Public Law 105-33, the Balanced Budget Act of 1997, made 28 technical changes to the 1996 welfare reform law (Public Law 104-193).

1998

Public Law 105-187, the Deadbeat Parents Punishment Act of 1998, established two new categories of felony offenses, subject to a 2-year maximum prison term: (1) traveling in interstate or foreign commerce with the intent to evade a support obligation if the obligation has remained unpaid for more than 1 year or is greater than $5,000; and (2) willfully failing to pay a child support obligation regarding a child residing in another State if the obligation has remained unpaid for more than 2 years or is greater than $10,000.

Public Law 105-200, the Child Support Performance and Incentive Act of 1998, established a new cost/budget-neutral incentive system based on five performance measures that create strong incentives for States to operate efficient and effective programs. The law also imposed less severe financial penalties on States that failed to meet the October 1997 deadline for implementing a statewide CSE automated data processing and information retrieval system. It also included provisions related to medical support and privacy protections, and makes other minor changes.
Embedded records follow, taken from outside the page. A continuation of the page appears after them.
Lemma verify_groups seg S m seen rows : Forall finite_sample S -> Forall (keyed_by seg) S -> zlen S < 2 ^ 64 ->
  NoDup (bkeys m) -> (forall k g, In (k, g) m -> gs_group g = k /\ k ∉ seen /\ summary (of_group k S) g) ->
  0 <= rows -> rows + zsum (map (fun k => zlen (of_group k S)) (bkeys m)) < 2 ^ 64 ->
  exists seen', foldr_res (AggregateStateEntry.verify_group seg) (seen, rows) (map GroupState.settle (bvalues m)) =
    Ok (seen', rows + zsum (map (fun k => zlen (of_group k S)) (bkeys m))).
Proof.
  intros HS Hk Hz. revert seen rows. induction m as [|[k g] m IH]; intros seen rows Hn Hm Hr Ht.
  { exists seen. cbn. f_equal. f_equal. lia. }
  unfold bkeys in Hn, Ht |- *. cbn [map fst] in Hn, Ht |- *. rewrite zsum_cons in Ht |- *. apply NoDup_cons in Hn as [Hkn Hn].
  destruct (Hm k g (or_introl eq_refl)) as (Eg & Hseen & Hg). cbn [bvalues map snd foldr_res].
  assert (Hle : zlen (of_group k S) <= zlen S) by (unfold zlen, of_group; pose proof (filter_length_le (fun x => bool_decide (sm_group x = k)) S); lia).
  destruct (summary_valid seg seen (of_group k S) g) as [Hv Hrows]; [by apply of_group_finite| |lia|done|by rewrite Eg|].
  { rewrite List.Forall_forall in Hk |- *. intros x [Hx _]%filter_In. by apply Hk. }
  assert (Hge : 0 <= zsum (map (fun k => zlen (of_group k S)) (bkeys m))).
  { clear. induction (bkeys m) as [|k ks IHk]; cbn [map]; [done|]. rewrite zsum_cons. unfold zlen at 1. lia. }
  unfold AggregateStateEntry.verify_group at 1. rewrite Hv, Hrows. cbn [negb]. unfold bkeys in Hge.
  destruct (Z.leb_spec (2 ^ 64) (rows + zlen (of_group k S))); [lia|].
  destruct (IH (gs_group (GroupState.settle g) :: seen) (rows + zlen (of_group k S))) as (seen' & E); [done| |unfold zlen; lia|unfold bkeys; lia|].
  - intros k' g' Hin. destruct (Hm k' g' (or_intror Hin)) as (Eg' & Hs' & Hg'). split; [done|]. split; [|done].
    intros [E|Hs]%elem_of_cons; [|done]. apply Hkn. apply list_elem_of_In. rewrite <- Eg. replace (gs_group g) with (gs_group (GroupState.settle g)) by by destruct g.
    rewrite <- E. by apply (in_map fst) in Hin.
  - exists seen'. unfold bvalues, bkeys in E. rewrite E. f_equal. f_equal. lia.
Qed.

Lemma seal_total e : exists e', AggregateStateEntry.seal e = (e', Ok tt) /\ AggregateStateEntry.digest e' = Ok (ae_checksum e').
Proof.
  unfold AggregateStateEntry.seal, AggregateStateEntry.digest.
  set (e1 := e <| ae_groups := _ |> <| ae_checksum := "" |>).
  destruct (entry_to_vec_total (e1 <| ae_checksum := "" |>)) as [b Hb]. rewrite Hb. cbn [ok_or]. eexists. split; [done|].
  replace (e1 <| ae_checksum := checksum_hex (ORaw b) |> <| ae_checksum := "" |>) with (e1 <| ae_checksum := "" |>) by by destruct e. by rewrite Hb.
Qed.

(** The state of a segment, once sealed, passes every check when it is read back. *)
Lemma sealed_verifies seg plan spec bs e0 S : AggregateStateStore.build_entry seg plan spec bs = Ok e0 ->
  samples_from seg spec 0 bs = Ok S -> zlen S < 2 ^ 64 -> AggregateStateEntry.verify (AggregateStateEntry.seal e0).1 seg plan = Ok tt.
Proof.
  intros He HS Hz. destruct (build_entry_spec _ _ _ _ _ He) as (S' & HS' & (HfS & groups & Hsum & Eg) & Hkeyed & Hkey & Hrows).
  rewrite HS in HS'. injection HS' as <-. rewrite Z.mod_small in Hrows by (unfold zlen in *; lia).
  destruct (seal_total e0) as (e & Ese & Hd). pose proof (seal_key e0 seg plan) as Hk. pose proof (seal_groups _ _ _ Ese) as Egs.
  rewrite Ese in Hk |- *. cbn [fst] in *. unfold AggregateStateEntry.verify. rewrite Hk, Hkey, Hd. cbn [negb]. rewrite String.eqb_refl. cbn [negb].
  rewrite Egs, Eg. destruct (summarised_values _ _ Hsum) as [Hn _]. destruct Hsum as [Hw Hm].
  assert (Hpart : zsum (map (fun k => zlen (of_group k S)) (bkeys groups)) = zlen S).
  { apply groups_partition; [done|]. intros x Hx. specialize (Hm (sm_group x)). destruct (bget (sm_group x) groups) as [g|] eqn:E.
    - apply bget_In in E. by apply (in_map fst) in E.
    - exfalso. assert (Hin : In x (of_group (sm_group x) S)) by (apply filter_In; by rewrite bool_decide_true). by rewrite Hm in Hin. }
  destruct (verify_groups seg S groups [] 0) as (seen' & ->); [done..| |done|by rewrite Hpart|].
  { intros k g Hin. specialize (Hm k). rewrite (bwf_In_get _ _ _ Hw Hin) in Hm. destruct Hm. split; [done|]. split; [by apply not_elem_of_nil|done]. }
  rewrite Hpart. rewrite Hkey in Hk. unfold AggregateStateEntry.key_matches in Hk. apply andb_true_iff in Hk as [_ Hk%Z.eqb_eq].
  cbn. by rewrite Hk, Hrows, Z.eqb_refl.
Qed.
End Sealed.

(** ** Published states are reused *)
Section Warm.
Context `{Env} `{ArrowRows} `{SidecarLaws}.
Context (U : SegmentMeta -> Prop) (HU : catalogue U).
Implicit Types (seg : SegmentMeta) (spec : FinanceAggregateSpec) (e : AggregateStateEntry).

(** If the sidecar of a segment is there it reads back as the state. *)
Definition reads_as (m : gmap Path File) plan seg e : Prop := forall f, m !! AggregateStateStore.state_path seg plan = Some f ->
  AggregateStateStore.parse_state (fl_obj f) seg plan = Some e.
(** Other files are as they were, or gone. *)
Definition others_kept (p : Path) (m m' : gmap Path File) : Prop := forall q, q <> p -> m' !! q = m !! q \/ m' !! q = None.

Lemma others_refl p m : others_kept p m m.
Proof. intros q _. by left. Qed.
Lemma others_trans p m1 m2 m3 : others_kept p m1 m2 -> others_kept p m2 m3 -> others_kept p m1 m3.
Proof. intros H1' H2' q Hq. destruct (H2' q Hq) as [->|?]; [by apply H1'|by right]. Qed.
Lemma others_reads p m m' plan seg e : others_kept p m m' -> AggregateStateStore.state_path seg plan <> p -> reads_as m plan seg e -> reads_as m' plan seg e.
Proof. intros Hs Hp Hr f Hf. destruct (Hs _ Hp) as [E|E]; rewrite E in Hf; [by apply Hr|done]. Qed.
Lemma others_delete p q m : others_kept p m (delete q m).
Proof. intros r Hr. destruct (decide (q = r)) as [->|]; [right; apply lookup_delete_eq|left; by apply lookup_delete_ne]. Qed.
Public Law 105-306, the Noncitizen Benefit Clarification and Other Technical Amendments Act of 1998, included a correction to Public Law 105-200 that allows a State that failed to comply with the 1996 child support data processing requirements to have its annual penalty reduced by 20 percent for each of the five performance measures under the child support incentive system for which it achieves a maximum score. In addition, the provision clarified the date by which States must pass laws implementing medical child support provisions to allow time for State legislatures that meet biennially to pass laws after final Federal regulations are issued in year 2000.

1999

Public Law 106-113, the Fiscal Year 2000 Consolidated Appropriations Bill, provided an alternative penalty for States that are not in compliance with the centralized State disbursement unit requirement, but which have submitted a corrective compliance plan by April l, 2000, that describes how, by when, and at what cost the State would achieve compliance with the State disbursement unit requirement. The Secretary of HHS is required to reduce the amount the State would otherwise have received in Federal child support payments by the penalty amount for the fiscal year. The penalty amount percentage is 4 percent in the case of the first fiscal year of noncompliance; 8 percent in the second year; 16 percent in the third year; 25 percent in the fourth year; or 30 percent in the fifth or any subsequent year. In addition, the law provides for coordination of the alternative disbursement unit penalty with the automated systems penalty so that States that fail to implement both the automated data processing requirement and the State disbursement unit requirement are subject to only one alternative penalty.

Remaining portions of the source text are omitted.